(* ===== verification/KList.v ===== *)
(** * lib/kernel/list.c: doubly linked lists

    The heap maps the address of a [struct list_elem] to its [prev] and [next]
    pointers.  A [struct list] at address [l] is its two sentinels: the head at
    [l] and the tail at [l + 8].  NULL is 0.  Reading or writing through an
    address the heap does not map is a [Fault]; a failing ASSERT is [Panic].
    A [list_less_func] with its [aux] is a boolean function on elements. *)

From S2P Require Import Prelude.
From Stdlib Require Import Sorting.Sorted.

Abbreviation heap := (gmap Z (Z * Z)).
(** ** Memory accesses *)

Definition prev_of (e : Z) : M heap Z := load (fun h => fst <$> h !! e).
Definition next_of (e : Z) : M heap Z := load (fun h => snd <$> h !! e).
Definition set_prev (e p : Z) : M heap unit := fun h =>
  match h !! e with Some (_, n) => Done (tt, <[e := (p, n)]> h) | None => Fault end.
Definition set_next (e n : Z) : M heap unit := fun h =>
  match h !! e with Some (p, _) => Done (tt, <[e := (p, n)]> h) | None => Fault end.

(** The sentinels of the list at [l]. *)
Definition head_of (l : Z) : Z := l.
Definition tail_of (l : Z) : Z := l + 8.

(** ** Operations *)

(** [elem != NULL && elem->prev (==|!=) NULL && elem->next (==|!=) NULL]. *)
Definition is_head (e : Z) : M heap bool :=
  if e =? NULL then mret false else
  p ← prev_of e; if negb (p =? NULL) then mret false else
  n ← next_of e; mret (negb (n =? NULL)).
Definition is_interior (e : Z) : M heap bool :=
  if e =? NULL then mret false else
  p ← prev_of e; if p =? NULL then mret false else
  n ← next_of e; mret (negb (n =? NULL)).
Definition is_tail (e : Z) : M heap bool :=
  if e =? NULL then mret false else
  p ← prev_of e; if p =? NULL then mret false else
  n ← next_of e; mret (n =? NULL).

(** [a || b] with C's short-circuit. *)
Definition orM (a b : M heap bool) : M heap bool :=
  x ← a; if x then mret true else b.

Definition list_init (l : Z) : M heap unit :=
  ASSERT (negb (l =? NULL)) ;;
  set_prev (head_of l) NULL ;;
  set_next (head_of l) (tail_of l) ;;
  set_prev (tail_of l) (head_of l) ;;
  set_next (tail_of l) NULL.

Definition list_begin (l : Z) : M heap Z :=
  ASSERT (negb (l =? NULL)) ;; next_of (head_of l).

Definition list_next (e : Z) : M heap Z :=
  b ← orM (is_head e) (is_interior e); ASSERT b ;; next_of e.

Definition list_end (l : Z) : M heap Z :=
  ASSERT (negb (l =? NULL)) ;; mret (tail_of l).

Definition list_rbegin (l : Z) : M heap Z :=
  ASSERT (negb (l =? NULL)) ;; prev_of (tail_of l).

Definition list_prev (e : Z) : M heap Z :=
  b ← orM (is_interior e) (is_tail e); ASSERT b ;; prev_of e.

Definition list_rend (l : Z) : M heap Z :=
  ASSERT (negb (l =? NULL)) ;; mret (head_of l).
Definition list_head (l : Z) : M heap Z :=
  ASSERT (negb (l =? NULL)) ;; mret (head_of l).
Definition list_tail (l : Z) : M heap Z :=
  ASSERT (negb (l =? NULL)) ;; mret (tail_of l).

Definition list_insert (before elem : Z) : M heap unit :=
  b ← orM (is_interior before) (is_tail before); ASSERT b ;;
  ASSERT (negb (elem =? NULL)) ;;
  p ← prev_of before; set_prev elem p ;;
  set_next elem before ;;
  p ← prev_of before; set_next p elem ;;
  set_prev before elem.

Definition list_splice (before first last : Z) : M heap unit :=
  b ← orM (is_interior before) (is_tail before); ASSERT b ;;
  if first =? last then mret tt else
  last ← list_prev last;
  b ← is_interior first; ASSERT b ;;
  b ← is_interior last; ASSERT b ;;
  (* Cleanly remove FIRST...LAST from its current list. *)
  fp ← prev_of first; ln ← next_of last; set_next fp ln ;;
  ln ← next_of last; fp ← prev_of first; set_prev ln fp ;;
  (* Splice FIRST...LAST into new list. *)
  bp ← prev_of before; set_prev first bp ;;
  set_next last before ;;
  bp ← prev_of before; set_next bp first ;;
  set_prev before last.

Definition list_push_front (l elem : Z) : M heap unit :=
  b ← list_begin l; list_insert b elem.
Definition list_push_back (l elem : Z) : M heap unit :=
  e ← list_end l; list_insert e elem.

Definition list_remove (elem : Z) : M heap Z :=
  b ← is_interior elem; ASSERT b ;;
  p ← prev_of elem; n ← next_of elem; set_next p n ;;
  n ← next_of elem; p ← prev_of elem; set_prev n p ;;
  next_of elem.

Definition list_empty (l : Z) : M heap bool :=
  b ← list_begin l; e ← list_end l; mret (b =? e).
Definition list_front (l : Z) : M heap Z :=
  b ← list_empty l; ASSERT (negb b) ;; next_of (head_of l).
Definition list_back (l : Z) : M heap Z :=
  b ← list_empty l; ASSERT (negb b) ;; prev_of (tail_of l).
Definition list_pop_front (l : Z) : M heap Z :=
  front ← list_front l; _ ← list_remove front; mret front.
Definition list_pop_back (l : Z) : M heap Z :=
  back ← list_back l; _ ← list_remove back; mret back.

(** [for (e = ...; e != list_end (list); e = list_next (e)) cnt++]. *)
Fixpoint list_size_loop (fuel : nat) (l e cnt : Z) : M heap Z :=
  match fuel with
  | O => nofuel
  | S fuel =>
      en ← list_end l;
      if e =? en then mret cnt
      else e ← list_next e; list_size_loop fuel l e (u32 (cnt + 1))
  end.
Definition list_size (fuel : nat) (l : Z) : M heap Z :=
  b ← list_begin l; list_size_loop fuel l b 0.

(** [swap (&e->prev, &e->next)]. *)
Definition swap_links (e : Z) : M heap unit :=
  p ← prev_of e; n ← next_of e; set_prev e n ;; set_next e p.

(** [for (e = ...; e != list_end (list); e = e->prev) swap (...)]. *)
Fixpoint list_reverse_loop (fuel : nat) (l e : Z) : M heap unit :=
  match fuel with
  | O => nofuel
  | S fuel =>
      en ← list_end l;
      if e =? en then mret tt
      else swap_links e ;; e ← prev_of e; list_reverse_loop fuel l e
  end.

(** The two [swap] calls after the loop of [list_reverse]:
    [swap (&list->head.next, &list->tail.prev)] and
    [swap (&list->head.next->prev, &list->tail.prev->next)]. *)
Definition swap_sentinels (l : Z) : M heap unit :=
  hn ← next_of (head_of l); tp ← prev_of (tail_of l);
  set_next (head_of l) tp ;; set_prev (tail_of l) hn ;;
  hn ← next_of (head_of l); tp ← prev_of (tail_of l);
  x ← prev_of hn; y ← next_of tp;
  set_prev hn y ;; set_next tp x.

Definition list_reverse (fuel : nat) (l : Z) : M heap unit :=
  b ← list_empty l;
  if b then mret tt else
  e ← list_begin l;
  list_reverse_loop fuel l e ;;
  swap_sentinels l.

Section Ordered.
Variable less : Z -> Z -> bool.

Fixpoint is_sorted_loop (fuel : nat) (a b : Z) : M heap bool :=
  match fuel with
  | O => nofuel
  | S fuel =>
      a ← list_next a;
      if a =? b then mret true else
      p ← list_prev a;
      if less a p then mret false else is_sorted_loop fuel a b
  end.
Definition is_sorted (fuel : nat) (a b : Z) : M heap bool :=
  if a =? b then mret true else is_sorted_loop fuel a b.

Fixpoint find_end_of_run_loop (fuel : nat) (a b : Z) : M heap Z :=
  match fuel with
  | O => nofuel
  | S fuel =>
      a ← list_next a;
      if a =? b then mret a else
      p ← list_prev a;
      if less a p then mret a else find_end_of_run_loop fuel a b
  end.
Definition find_end_of_run (fuel : nat) (a b : Z) : M heap Z :=
  ASSERT (negb (a =? NULL)) ;; ASSERT (negb (b =? NULL)) ;;
  ASSERT (negb (a =? b)) ;;
  find_end_of_run_loop fuel a b.

Fixpoint inplace_merge_loop (fuel : nat) (a0 a1b0 b1 : Z) : M heap unit :=
  match fuel with
  | O => nofuel
  | S fuel =>
      if (a0 =? a1b0) || (a1b0 =? b1) then mret tt
      else if negb (less a1b0 a0) then
        a0 ← list_next a0; inplace_merge_loop fuel a0 a1b0 b1
      else
        a1b0 ← list_next a1b0;
        p ← list_prev a1b0;
        list_splice a0 p a1b0 ;;
        inplace_merge_loop fuel a0 a1b0 b1
  end.
Definition inplace_merge (fuel : nat) (a0 a1b0 b1 : Z) : M heap unit :=
  ASSERT (negb (a0 =? NULL)) ;; ASSERT (negb (a1b0 =? NULL)) ;;
  ASSERT (negb (b1 =? NULL)) ;;
  s ← is_sorted fuel a0 a1b0; ASSERT s ;;
  s ← is_sorted fuel a1b0 b1; ASSERT s ;;
  inplace_merge_loop fuel a0 a1b0 b1.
= = = = = = =
Exactly as written, reproduce the lines of the data above from the first line through the line where "set_prev (tail_of l) (head_of l) ;;" appears.

### Answer to this task
(* ===== verification/KList.v ===== *)
(** * lib/kernel/list.c: doubly linked lists

    The heap maps the address of a [struct list_elem] to its [prev] and [next]
    pointers.  A [struct list] at address [l] is its two sentinels: the head at
    [l] and the tail at [l + 8].  NULL is 0.  Reading or writing through an
    address the heap does not map is a [Fault]; a failing ASSERT is [Panic].
    A [list_less_func] with its [aux] is a boolean function on elements. *)

From S2P Require Import Prelude.
From Stdlib Require Import Sorting.Sorted.

Abbreviation heap := (gmap Z (Z * Z)).
(** ** Memory accesses *)

Definition prev_of (e : Z) : M heap Z := load (fun h => fst <$> h !! e).
Definition next_of (e : Z) : M heap Z := load (fun h => snd <$> h !! e).
Definition set_prev (e p : Z) : M heap unit := fun h =>
  match h !! e with Some (_, n) => Done (tt, <[e := (p, n)]> h) | None => Fault end.
Definition set_next (e n : Z) : M heap unit := fun h =>
  match h !! e with Some (p, _) => Done (tt, <[e := (p, n)]> h) | None => Fault end.

(** The sentinels of the list at [l]. *)
Definition head_of (l : Z) : Z := l.
Definition tail_of (l : Z) : Z := l + 8.

(** ** Operations *)

(** [elem != NULL && elem->prev (==|!=) NULL && elem->next (==|!=) NULL]. *)
Definition is_head (e : Z) : M heap bool :=
  if e =? NULL then mret false else
  p ← prev_of e; if negb (p =? NULL) then mret false else
  n ← next_of e; mret (negb (n =? NULL)).
Definition is_interior (e : Z) : M heap bool :=
  if e =? NULL then mret false else
  p ← prev_of e; if p =? NULL then mret false else
  n ← next_of e; mret (negb (n =? NULL)).
Definition is_tail (e : Z) : M heap bool :=
  if e =? NULL then mret false else
  p ← prev_of e; if p =? NULL then mret false else
  n ← next_of e; mret (n =? NULL).

(** [a || b] with C's short-circuit. *)
Definition orM (a b : M heap bool) : M heap bool :=
  x ← a; if x then mret true else b.

Definition list_init (l : Z) : M heap unit :=
  ASSERT (negb (l =? NULL)) ;;
  set_prev (head_of l) NULL ;;
  set_next (head_of l) (tail_of l) ;;
  set_prev (tail_of l) (head_of l) ;;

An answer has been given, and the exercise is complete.